简体   繁体   English

通用列表并发访问 - 在存储数据时清除列表的一部分

[英]Generic list concurrent access - clear part of list while data is getting stored

I have a generic List<T> in which live streaming data coming from web socket is getting stored.我有一个通用的List<T> ,其中存储了来自网络套接字的实时流数据。 I want to store the data from the generic list to the database and clear the list so that fresh streaming data can be stored without filling my machine's memory.我想将通用列表中的数据存储到数据库并清除列表,以便可以存储新的流数据而不会填满我的机器内存。

If I enumerate over the list to send data to database I am getting exception, since data is getting added to the list while I try to enumerate or clear the list.如果我枚举列表以将数据发送到数据库,我会遇到异常,因为在我尝试枚举或清除列表时数据正在添加到列表中。 If I apply the lock on the list, streaming data will pause and that's not allowed.如果我在列表上应用锁定,流数据将暂停,这是不允许的。

Please suggest how can I solve this problem.请建议我如何解决这个问题。

Seems like a job for BatchBlock似乎是BatchBlock的工作

It is totally thread safe and is perfectly suited for data flows.它是完全线程安全的,非常适合数据流。 There are a lot of classes in the DataFlow.Net library, but the one that suits your situation is BatchBlock . DataFlow.Net 库中有很多类,但适合您情况的是BatchBlock

BatchBlock collects data until the size threshold is met. BatchBlock收集数据,直到达到大小阈值。 When it is met, the whole batch will be the result.遇之,则整批为结果。 You get the result in different ways like .Receive or ReceiveAll or their async counterparts.您可以通过不同的方式获得结果,例如.ReceiveReceiveAll或它们的异步方式。 Another way is to link the batch result to another block like ActionBlock which will asynchronously call the supplied Action every time the input is supplied to it from the source block(BatchBlock in this case), so basically every time the batch gets full it is sent to the ActionBlock.另一种方法是将批处理结果链接到另一个块,如ActionBlock ,每次从源块(在本例中为 BatchBlock)提供输入时,它将异步调用提供的Action ,因此基本上每次批处理满时都会发送到动作块。 ActionBlock can receive a parameter like MaxDegreeOfParallelism to avoid database lock or smth if you need that, but it will not block the BatchBlock in any way so no waiting on the client side, the batches will be simply placed in a queue(thread safe) for ActionBlock to execute. ActionBlock可以接收像MaxDegreeOfParallelism这样的参数来避免数据库锁定或 smth 如果你需要的话,但它不会以任何方式阻塞BatchBlock所以不需要在客户端等待,批次将简单地放在一个队列中(线程安全) ActionBlock执行的动作块。

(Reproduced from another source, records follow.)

(* ===== verification/Controller.v ===== *)
(** * [Reconcile] (controllers/dspipeline_controller.go)

    One reconcile of one application, in the order of the function, one
    definition per stretch. *)

From stdpp Require Import base gmap strings list.
From Stdlib Require Import ZArith Lia.
From S2P Require Import Prelude GoStd GoJson GoCodec KubeTypes ApiTypes Data Platform Config Util.
From S2P Require Import Status Metrics ManagedPipelines Fetcher Reconciler Params Extract Manifests.
From S2P Require Import Database Storage Components ApiServer Readiness.

(** [ctrl.Result] *)
Record Result := MkResult { res_Requeue : bool; res_RequeueAfter : Z }.
Definition no_requeue : Result := MkResult false 0.

Section Controller.
  Context {P : Platform}.
  Variable r : DSPAReconciler.

Definition unsupported_version (d : DataSciencePipelinesApplication) : error :=
  ErrNew ("unsupported DSP version " +:+ spec_DSPVersion (dspa_Spec d) +:+ " detected. Please manually remove " +:+
          "this DSP resource and re-apply with a supported version field set").

Definition reject_unsupported (d : DataSciencePipelinesApplication) : M Result :=
  let err1 := unsupported_version d in
  SetDatabaseNotReady (Some err1) UnsupportedVersion ;;
  SetObjStoreNotReady (Some err1) UnsupportedVersion ;;
  setStatusAsUnsupported APIServerReady err1 SetApiServerStatus ;;
  setStatusAsUnsupported PersistenceAgentReady err1 SetPersistenceAgentStatus ;;
  setStatusAsUnsupported ScheduledWorkflowReady err1 SetScheduledWorkflowStatus ;;
  setStatusAsUnsupported MLMDProxyReady err1 SetMLMDProxyStatus ;;
  SetDSPANotReady (Some err1) UnsupportedVersion ;;
  mret no_requeue.

(** an object without a kind is replaced by a copy with one *)
Definition ensure_kind : M unit :=
  d ← gets cur;
  whenb (bool_decide (dspa_Kind d = ""))
    (modify (fun s => s <| st_copy := Some (d <| dspa_APIVersion := "v1" |>
                                              <| dspa_Kind := "DataSciencePipelinesApplication" |>) |>)).

Definition cleanUpResources : M unit :=
  params ← prm;
  DeleteMetrics (p_Name params) (p_Namespace params) ;;
  CleanUpCommon r.

(** the application is live: it gets the finalizer *)
Definition ensure_finalizer (d : DataSciencePipelinesApplication) : M unit :=
  whenb (negb (bool_decide (finalizerName ∈ dspa_Finalizers d)))
    (put_cur (d <| dspa_Finalizers ::= fun l => l ++ [finalizerName] |>) ;;
     Update_dspa).

(** the application is being deleted: clean up, then let it go *)
Definition finalize (d : DataSciencePipelinesApplication) : M unit :=
  whenb (bool_decide (finalizerName ∈ dspa_Finalizers d))
    (dspoNamespace ← ask (getenv "DSPO_NAMESPACE");
     upd_params (fun p => p <| p_Name := dspa_Name d |> <| p_Namespace := dspa_Namespace d |>
                            <| p_DSPONamespace := dspoNamespace |>) ;;
     cleanUpResources ;;
     CleanUpWebhookIfUnused d ;;
     put_cur (d <| dspa_Finalizers ::= List.filter (fun f => negb (bool_decide (f = finalizerName))) |>) ;;
     Update_dspa).

(** [err := m(); if err != nil { on_error(err); return ..., err }] *)
Definition or_report {A} (m : M A) (on_error : error -> M unit) : M A :=
  x ← try m;
  match x with
  | inl a => mret a
  | inr err => on_error err ;; fail err
  end.

(** a health check: available or not, reported either way *)
Definition check_health (m : M bool) (on_error : error -> M unit) (on_ok : M unit) : M bool :=
  x ← try m;
  match x with
  | inl b => on_ok ;; mret b
  | inr err => on_error err ;; mret false
  end.

(** the database and the object store: deployed, then both reachable *)
Definition reconcile_prereqs : M bool :=
  or_report (ReconcileDatabase r) (fun err => SetDatabaseNotReady (Some err) FailingToDeploy) ;;
  SetDatabaseReady ;;
  or_report (ReconcileStorage r) (fun err => SetObjStoreNotReady (Some err) FailingToDeploy) ;;
  SetObjStoreReady ;;
  d ← gets cur;
  dbAvailable ← check_health (isDatabaseAccessible d)
    (fun err => SetDatabaseNotReady (Some err) FailingToDeploy) SetDatabaseReady;
  objStoreAvailable ← check_health (isObjectStorageAccessible d)
    (fun err => SetObjStoreNotReady (Some err) FailingToDeploy) SetObjStoreReady;
  mret (dbAvailable && objStoreAvailable).

(** the webhook: [false] when it is not ready yet *)
Definition reconcile_webhook : M bool :=
  d ← gets cur;
  if match spec_APIServer (dspa_Spec d) with
     | Some a => bool_decide (api_PipelineStore a = "kubernetes")
     | None => false
     end
  then
    or_report (ReconcileWebhook r) (fun err => SetWebhookNotReady (Some err) FailingToDeploy) ;;
    '(ready, reason) ← checkWebhookStatus;
    (if ready : bool then SetWebhookReady else SetWebhookNotReady None reason) ;;
    mret ready
  else SetWebhookNotApplicable ;; mret true.

(** one component: reconciled, then its deployment evaluated *)
Definition reconcile_component (m : M unit) (resourceName : DSPAParams -> string) (conditionType : string)
    (set : Condition -> M unit) : M unit :=
  or_report m (fun err => setStatusAsNotReady conditionType err set) ;;
  params ← prm;
  setStatus (resourceName params) conditionType set.

(** the components behind the managed-pipelines gate, in order *)
Definition reconcile_workloads : M unit :=
  reconcile_component (ReconcileAPIServer r) p_APIServerDefaultResourceName APIServerReady SetApiServerStatus ;;
  reconcile_component (ReconcilePersistenceAgent r) p_PersistentAgentDefaultResourceName
    PersistenceAgentReady SetPersistenceAgentStatus ;;
  reconcile_component (ReconcileScheduledWorkflow r) p_ScheduledWorkflowDefaultResourceName
    ScheduledWorkflowReady SetScheduledWorkflowStatus ;;
  workflowControllerEnabled ← or_report (ReconcileWorkflowController r)
    (fun err => SetWorkflowControllerNotReady (Some err) FailingToDeploy);
  params ← prm;
  (if workflowControllerEnabled : bool
   then setStatus (p_WorkflowControllerDefaultResourceName params) WorkflowControllerReady SetWorkflowControllerStatus
   else SetWorkflowControllerNotApplicable) ;;
  reconcile_component (ReconcileMLMD r) p_MlmdProxyDefaultResourceName MLMDProxyReady SetMLMDProxyStatus.

(** everything behind the prerequisites *)
Definition reconcile_components (requeueTime : Z) : M Result :=
  ReconcileCommon r ;;
  webhookReady ← reconcile_webhook;
  if negb webhookReady then mret (MkResult false requeueTime)
  else
    '(proceed, shouldRequeue) ← validateManagedPipelines r;
    if negb proceed then preservePostValidationConditions ;; mret no_requeue
    else
      reconcile_workloads ;;
      mret (if shouldRequeue : bool then MkResult false requeueTime else no_requeue).

(** a live application with its finalizer *)
Definition reconcile_live : M Result :=
  requeueTime ← GetDurationConfigWithDefault RequeueTimeConfigName DefaultRequeueTime;
  x ← try (ExtractParams r);
  match x with
  | inr err =>
      setStatusAsNotReady APIServerReady err SetApiServerStatus ;;
      SetDSPANotReady (Some err) FailingToDeploy ;;
      mret (MkResult true requeueTime)
  | inl _ =>
      dspaPrereqsReady ← reconcile_prereqs;
      if negb dspaPrereqsReady then mret (MkResult true requeueTime)
      else reconcile_components requeueTime
  end.

(** from the version check on *)
Definition reconcile_fetched : M Result :=
  d ← gets cur;
  if negb (DSPAWithSupportedDSPVersion d) then reject_unsupported d
  else
    ensure_kind ;;
    d ← gets cur;
    match dspa_DeletionTimestamp d with
    | Some _ => finalize d ;; mret no_requeue
    | None => ensure_finalizer d ;; reconcile_live
    end.

(** the parameters a reconcile starts from *)
Definition initial_params : DSPAParams :=
  zero_DSPAParams <| p_WebhookAnnotations := r_WebhookAnnotations r |>
                  <| p_ResolveMLflowEndpoint := Some RetrieveMLflowEndpointCached |>.

Definition Reconcile (req : NamespacedName) : M Result :=
  modify (fun s => s <| st_params := initial_params |> <| st_copy := None |>) ;;
  x ← try (io (CGet "DSPA" req) (get_dspa req));
  match x with
  | inr err => if IsNotFound err then mret no_requeue else fail err
  | inl d =>
      modify (fun s => s <| st_dspa := d |>) ;;
      st ← NewDSPAStatus;
      upd_status (fun _ => st) ;;
      defer (updateStatus req) (defer publish_unless_deleted reconcile_fetched)
  end.
End Controller.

And do not worry, when the batch gets full, it also doesn't stop to receive new items, so no blocking again.不用担心,当批次变满时,它也不会停止接收新项目,因此不会再次阻塞。 A beautiful solution.一个漂亮的解决方案。

One thing to worry about is that if the batch didn't reach full size, but you stop the application, the results will get lost, so you can TriggerBatch manually to sent as much items to ActionBlock as there is in the batch.需要担心的一件事是,如果批处理没有达到完整大小,但您停止了应用程序,结果将会丢失,因此您可以手动TriggerBatch将与批处理中一样多的项目发送到ActionBlock So you can call TriggerBatch in Dispose or smth, up to you.因此,您可以在Dispose或 smth 中调用TriggerBatch ,由您决定。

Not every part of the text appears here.